▶ **Prompt**: Every line with "result" in it must be copied from the data.

Saved entries
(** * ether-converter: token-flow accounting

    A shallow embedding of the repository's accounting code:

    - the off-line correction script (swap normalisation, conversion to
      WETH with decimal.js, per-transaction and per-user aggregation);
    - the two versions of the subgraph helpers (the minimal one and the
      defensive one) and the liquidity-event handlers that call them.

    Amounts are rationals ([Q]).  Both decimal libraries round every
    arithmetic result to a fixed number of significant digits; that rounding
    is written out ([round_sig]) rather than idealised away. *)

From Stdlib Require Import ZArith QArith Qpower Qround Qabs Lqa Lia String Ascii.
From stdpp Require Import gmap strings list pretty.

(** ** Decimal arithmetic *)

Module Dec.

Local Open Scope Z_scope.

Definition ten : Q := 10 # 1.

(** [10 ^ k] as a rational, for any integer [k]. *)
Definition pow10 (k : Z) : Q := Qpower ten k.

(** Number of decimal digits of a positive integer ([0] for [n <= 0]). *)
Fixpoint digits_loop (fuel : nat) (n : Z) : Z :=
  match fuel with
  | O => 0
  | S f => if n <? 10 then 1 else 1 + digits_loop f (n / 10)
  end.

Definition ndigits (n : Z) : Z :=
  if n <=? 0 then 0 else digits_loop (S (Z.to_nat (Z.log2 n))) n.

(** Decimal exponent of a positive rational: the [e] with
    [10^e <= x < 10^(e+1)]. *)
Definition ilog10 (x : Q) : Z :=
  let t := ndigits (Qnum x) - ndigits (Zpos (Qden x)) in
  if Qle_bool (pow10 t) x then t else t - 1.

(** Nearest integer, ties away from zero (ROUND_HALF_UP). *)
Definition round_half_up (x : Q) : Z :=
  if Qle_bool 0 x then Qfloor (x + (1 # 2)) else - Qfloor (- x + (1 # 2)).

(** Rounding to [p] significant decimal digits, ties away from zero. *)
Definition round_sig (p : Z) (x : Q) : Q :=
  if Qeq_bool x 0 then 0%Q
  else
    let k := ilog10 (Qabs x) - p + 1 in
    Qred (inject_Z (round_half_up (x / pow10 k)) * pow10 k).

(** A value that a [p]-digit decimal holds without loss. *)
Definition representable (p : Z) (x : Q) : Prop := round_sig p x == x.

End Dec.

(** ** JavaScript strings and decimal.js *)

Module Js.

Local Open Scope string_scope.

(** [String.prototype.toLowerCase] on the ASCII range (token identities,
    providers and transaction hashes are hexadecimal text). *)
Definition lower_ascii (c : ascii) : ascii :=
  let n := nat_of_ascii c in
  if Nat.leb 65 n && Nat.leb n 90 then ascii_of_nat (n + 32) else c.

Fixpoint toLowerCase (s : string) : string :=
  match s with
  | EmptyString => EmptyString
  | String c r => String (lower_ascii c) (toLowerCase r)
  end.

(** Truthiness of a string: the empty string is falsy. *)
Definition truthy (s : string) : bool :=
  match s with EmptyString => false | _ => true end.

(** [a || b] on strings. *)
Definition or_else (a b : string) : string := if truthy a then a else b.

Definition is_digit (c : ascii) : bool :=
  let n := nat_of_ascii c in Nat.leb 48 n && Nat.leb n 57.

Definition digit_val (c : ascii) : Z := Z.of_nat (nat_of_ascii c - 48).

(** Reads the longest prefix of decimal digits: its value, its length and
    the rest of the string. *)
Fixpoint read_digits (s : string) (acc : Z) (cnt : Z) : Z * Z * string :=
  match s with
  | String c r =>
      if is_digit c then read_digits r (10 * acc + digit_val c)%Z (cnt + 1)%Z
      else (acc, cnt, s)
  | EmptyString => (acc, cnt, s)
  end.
...
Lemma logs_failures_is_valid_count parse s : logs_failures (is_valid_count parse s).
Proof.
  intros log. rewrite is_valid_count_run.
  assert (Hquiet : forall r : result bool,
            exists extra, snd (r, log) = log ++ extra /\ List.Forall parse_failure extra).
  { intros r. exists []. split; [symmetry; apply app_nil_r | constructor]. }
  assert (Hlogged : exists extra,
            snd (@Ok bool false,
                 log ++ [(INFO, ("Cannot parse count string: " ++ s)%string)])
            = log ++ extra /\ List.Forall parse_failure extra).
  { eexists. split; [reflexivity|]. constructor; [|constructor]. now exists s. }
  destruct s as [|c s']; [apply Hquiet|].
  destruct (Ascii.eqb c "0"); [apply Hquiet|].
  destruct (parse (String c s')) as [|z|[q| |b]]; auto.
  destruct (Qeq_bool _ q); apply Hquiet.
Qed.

▶ **Exercise response**:
    arithmetic result to a fixed number of significant digits; that rounding
  assert (Hquiet : forall r : result bool,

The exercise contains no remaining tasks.